══ RECORDS

(** [class HybridLogicalClock] ; [now] is passed to the operations that read it. *)
Record HybridLogicalClock : Type := mkClock { clock_device : string; clock_state : HlcState }.

Definition newClock (device : string) (initial : option HlcState) : HybridLogicalClock :=
  mkClock device (default (mkHlcState 0 0) initial).

Definition snapshot (c : HybridLogicalClock) : HlcState := clock_state c.

Definition bump (st : HlcState) : result Z :=
  let next := counter st + 1 in
  if next >? MAX_COUNTER then Throw (JsError "HLC counter overflow") else Ok next.

Definition tick (now : Z) : M HybridLogicalClock string := fun c =>
  let wall := now in
  if wall >? physical (clock_state c) then
    let st := mkHlcState wall 0 in (Ok (encodeHlc st (clock_device c)), mkClock (clock_device c) st)
  else
    match bump (clock_state c) with
    | Throw e => (Throw e, c)
    | Ok counter =>
        let st := mkHlcState (physical (clock_state c)) counter in
        (Ok (encodeHlc st (clock_device c)), mkClock (clock_device c) st)
    end.

Definition observe (stamp : string) (now : Z) : M HybridLogicalClock string := fun c =>
  match decodeHlc stamp with
  | Throw e => (Throw e, c)
  | Ok (remote, _) =>
      let wall := now in
      if physical remote - wall >? MAX_DRIFT_MS then
        (Throw (ClockDriftError (physical remote - wall)), c)
      else
        let phys := Z.max wall (Z.max (physical (clock_state c)) (physical remote)) in
        let ctr :=
          if (phys =? physical (clock_state c)) && (phys =? physical remote)
          then Z.max (counter (clock_state c)) (counter remote) + 1
          else if phys =? physical (clock_state c) then counter (clock_state c) + 1
          else if phys =? physical remote then counter remote + 1
          else 0 in
        if ctr >? MAX_COUNTER then (Throw (JsError "HLC counter overflow"), c)
        else let st := mkHlcState phys ctr in
             (Ok (encodeHlc st (clock_device c)), mkClock (clock_device c) st)
  end.
Definition read_entity (e : EntityName) (v : json) : option AnyEntity :=
  match e with
  | EAccountGroups => AnAccountGroup <$> read_group v | EAccounts => AnAccount <$> read_account v
  | ECategories => ACategory <$> read_category v | ETransactions => ATransaction <$> read_transaction v
  | EBudgets => ABudget <$> read_budget v | ERecurringRules => ARule <$> read_rule v
  | ERates => ARate <$> read_rate v | EVaultSettings => ASettings <$> read_settings v
  end.

Definition read_operation (v : json) : option Operation :=
  hlc ← get "hlc" as_str v; entity ← get "entity" as_entity_name v; entityId ← get "entityId" as_str v;
  op ← get "op" (as_one_of (fun o => match o with Put => "put" | Delete => "delete" end) [Put; Delete]) v;
  value ← get_opt "value" (read_entity entity) v; device ← get "device" as_str v;
  mret (mkOp hlc entity entityId op value device).

Definition read_batch (v : json) : option OperationBatch :=
  vaultId ← get "vaultId" as_str v; device ← get "device" as_str v; head ← get "head" as_str v;
  ops ← get "ops" (as_list read_operation) v;
  mret (mkBatch vaultId device head ops).

(** * Lemmas *)

Lemma as_list_spec {A} (tree : A -> json) (read : json -> option A) l :
  Forall (fun x => read (tree x) = Some x) l -> as_list read (JArr (map tree l)) = Some l.
Proof. cbn. induction 1 as [|x l Hx _ IH]; [done|]. cbn. by rewrite Hx /= IH. Qed.

Lemma as_strings l : as_list as_str (JArr (map JStr l)) = Some l.
Proof. apply as_list_spec. by apply Forall_forall. Qed.

Lemma as_number_tree x : as_number (tree_number x) = Some x.
Proof. unfold tree_number. destruct (js_round x) as [z|]; [|done]. by case_bool_decide; subst. Qed.

Ltac read_back := repeat progress (cbn -[as_list tree_number as_number]; rewrite ?as_strings ?as_number_tree); done.

Lemma read_tree_group a : read_group (tree_group a) = Some a.
Proof. destruct a as [? ? []]; read_back. Qed.
Lemma read_tree_account a : read_account (tree_account a) = Some a.
Proof. destruct a as [? ? [] ? ? ? ? ? [] [] [] [] []]; read_back. Qed.
Lemma read_tree_category c : read_category (tree_category c) = Some c.
Proof. destruct c as [? ? [] []]; read_back. Qed.
Lemma read_tree_transaction t : read_transaction (tree_transaction t) = Some t.
Proof. destruct t as [? [] ? ? ? [] [] ? ? ? ? ? [] []]; read_back. Qed.
Lemma read_tree_rate r : read_rate (tree_rate r) = Some r.
Proof. destruct r as [? ? ? ? ? []]; read_back. Qed.
Lemma read_tree_budget b : read_budget (tree_budget b) = Some b.
Proof. destruct b as [? ? ? []]; read_back. Qed.
Lemma read_tree_rule r : read_rule (tree_rule r) = Some r.
Proof. destruct r as [? ? [] ? ? ? [] [] ? ? ? ? [] ? [] []]; read_back. Qed.
Lemma read_tree_settings s : read_settings (tree_settings s) = Some s.
Proof. destruct s as [? []]; read_back. Qed.

#[export] Hint Rewrite read_tree_group read_tree_account read_tree_category read_tree_transaction read_tree_rate read_tree_budget
  read_tree_rule read_tree_settings : trees.

(** What a row is written as is read back as that row. *)
Lemma read_tree_entity v : read_entity (entity_table v) (tree_entity v) = Some v.
Proof. by destruct v; cbn [read_entity entity_table tree_entity]; autorewrite with trees. Qed.

(** An operation is well typed when its value belongs in its table, as the ledger makes them. *)
Definition op_typed (o : Operation) : Prop := forall v, op_value o = Some v -> entity_table v = op_entity o.

Lemma read_tree_operation o : op_typed o -> read_operation (tree_operation o) = Some o.
Proof.
  intros H. destruct o as [hlc e id op value device]. assert (forall v, value = Some v -> read_entity e (tree_entity v) = Some v) as Hv.
  { intros v ->. pose proof (H v eq_refl) as Et. cbn in Et. subst e. apply read_tree_entity. }
  destruct value as [v|]; [specialize (Hv v eq_refl)|clear Hv];
    destruct e, op; cbn -[read_entity tree_entity]; rewrite ?Hv; done.
Qed.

════

## YOUR GOAL:
Exactly as it stands, output the whole listing.

## TASK RESULT:
(** [class HybridLogicalClock] ; [now] is passed to the operations that read it. *)
Record HybridLogicalClock : Type := mkClock { clock_device : string; clock_state : HlcState }.

Definition newClock (device : string) (initial : option HlcState) : HybridLogicalClock :=
  mkClock device (default (mkHlcState 0 0) initial).

Definition snapshot (c : HybridLogicalClock) : HlcState := clock_state c.

Definition bump (st : HlcState) : result Z :=
  let next := counter st + 1 in
  if next >? MAX_COUNTER then Throw (JsError "HLC counter overflow") else Ok next.

Definition tick (now : Z) : M HybridLogicalClock string := fun c =>
  let wall := now in
  if wall >? physical (clock_state c) then
    let st := mkHlcState wall 0 in (Ok (encodeHlc st (clock_device c)), mkClock (clock_device c) st)
  else
    match bump (clock_state c) with
    | Throw e => (Throw e, c)
    | Ok counter =>
        let st := mkHlcState (physical (clock_state c)) counter in
        (Ok (encodeHlc st (clock_device c)), mkClock (clock_device c) st)
    end.

Definition observe (stamp : string) (now : Z) : M HybridLogicalClock string := fun c =>
  match decodeHlc stamp with
  | Throw e => (Throw e, c)
  | Ok (remote, _) =>
      let wall := now in
      if physical remote - wall >? MAX_DRIFT_MS then
        (Throw (ClockDriftError (physical remote - wall)), c)
      else
        let phys := Z.max wall (Z.max (physical (clock_state c)) (physical remote)) in
        let ctr :=
          if (phys =? physical (clock_state c)) && (phys =? physical remote)
          then Z.max (counter (clock_state c)) (counter remote) + 1
          else if phys =? physical (clock_state c) then counter (clock_state c) + 1
          else if phys =? physical remote then counter remote + 1
          else 0 in
        if ctr >? MAX_COUNTER then (Throw (JsError "HLC counter overflow"), c)
        else let st := mkHlcState phys ctr in
             (Ok (encodeHlc st (clock_device c)), mkClock (clock_device c) st)
  end.
Definition read_entity (e : EntityName) (v : json) : option AnyEntity :=
  match e with
  | EAccountGroups => AnAccountGroup <$> read_group v | EAccounts => AnAccount <$> read_account v
  | ECategories => ACategory <$> read_category v | ETransactions => ATransaction <$> read_transaction v
  | EBudgets => ABudget <$> read_budget v | ERecurringRules => ARule <$> read_rule v
  | ERates => ARate <$> read_rate v | EVaultSettings => ASettings <$> read_settings v
  end.

Definition read_operation (v : json) : option Operation :=
  hlc ← get "hlc" as_str v; entity ← get "entity" as_entity_name v; entityId ← get "entityId" as_str v;
  op ← get "op" (as_one_of (fun o => match o with Put => "put" | Delete => "delete" end) [Put; Delete]) v;
  value ← get_opt "value" (read_entity entity) v; device ← get "device" as_str v;
  mret (mkOp hlc entity entityId op value device).

Definition read_batch (v : json) : option OperationBatch :=
  vaultId ← get "vaultId" as_str v; device ← get "device" as_str v; head ← get "head" as_str v;
  ops ← get "ops" (as_list read_operation) v;
  mret (mkBatch vaultId device head ops).

(** * Lemmas *)

Lemma as_list_spec {A} (tree : A -> json) (read : json -> option A) l :
  Forall (fun x => read (tree x) = Some x) l -> as_list read (JArr (map tree l)) = Some l.
Proof. cbn. induction 1 as [|x l Hx _ IH]; [done|]. cbn. by rewrite Hx /= IH. Qed.

Lemma as_strings l : as_list as_str (JArr (map JStr l)) = Some l.
Proof. apply as_list_spec. by apply Forall_forall. Qed.

Lemma as_number_tree x : as_number (tree_number x) = Some x.
Proof. unfold tree_number. destruct (js_round x) as [z|]; [|done]. by case_bool_decide; subst. Qed.

Ltac read_back := repeat progress (cbn -[as_list tree_number as_number]; rewrite ?as_strings ?as_number_tree); done.

Lemma read_tree_group a : read_group (tree_group a) = Some a.
Proof. destruct a as [? ? []]; read_back. Qed.
Lemma read_tree_account a : read_account (tree_account a) = Some a.
Proof. destruct a as [? ? [] ? ? ? ? ? [] [] [] [] []]; read_back. Qed.
Lemma read_tree_category c : read_category (tree_category c) = Some c.
Proof. destruct c as [? ? [] []]; read_back. Qed.
Lemma read_tree_transaction t : read_transaction (tree_transaction t) = Some t.
Proof. destruct t as [? [] ? ? ? [] [] ? ? ? ? ? [] []]; read_back. Qed.
Lemma read_tree_rate r : read_rate (tree_rate r) = Some r.
Proof. destruct r as [? ? ? ? ? []]; read_back. Qed.
Lemma read_tree_budget b : read_budget (tree_budget b) = Some b.
Proof. destruct b as [? ? ? []]; read_back. Qed.
Lemma read_tree_rule r : read_rule (tree_rule r) = Some r.
Proof. destruct r as [? ? [] ? ? ? [] [] ? ? ? ? [] ? [] []]; read_back. Qed.
Lemma read_tree_settings s : read_settings (tree_settings s) = Some s.
Proof. destruct s as [? []]; read_back. Qed.

#[export] Hint Rewrite read_tree_group read_tree_account read_tree_category read_tree_transaction read_tree_rate read_tree_budget
  read_tree_rule read_tree_settings : trees.

(** What a row is written as is read back as that row. *)
Lemma read_tree_entity v : read_entity (entity_table v) (tree_entity v) = Some v.
Proof. by destruct v; cbn [read_entity entity_table tree_entity]; autorewrite with trees. Qed.

(** An operation is well typed when its value belongs in its table, as the ledger makes them. *)
Definition op_typed (o : Operation) : Prop := forall v, op_value o = Some v -> entity_table v = op_entity o.

Lemma read_tree_operation o : op_typed o -> read_operation (tree_operation o) = Some o.
Proof.
  intros H. destruct o as [hlc e id op value device]. assert (forall v, value = Some v -> read_entity e (tree_entity v) = Some v) as Hv.
  { intros v ->. pose proof (H v eq_refl) as Et. cbn in Et. subst e. apply read_tree_entity. }
  destruct value as [v|]; [specialize (Hv v eq_refl)|clear Hv];
    destruct e, op; cbn -[read_entity tree_entity]; rewrite ?Hv; done.
Qed.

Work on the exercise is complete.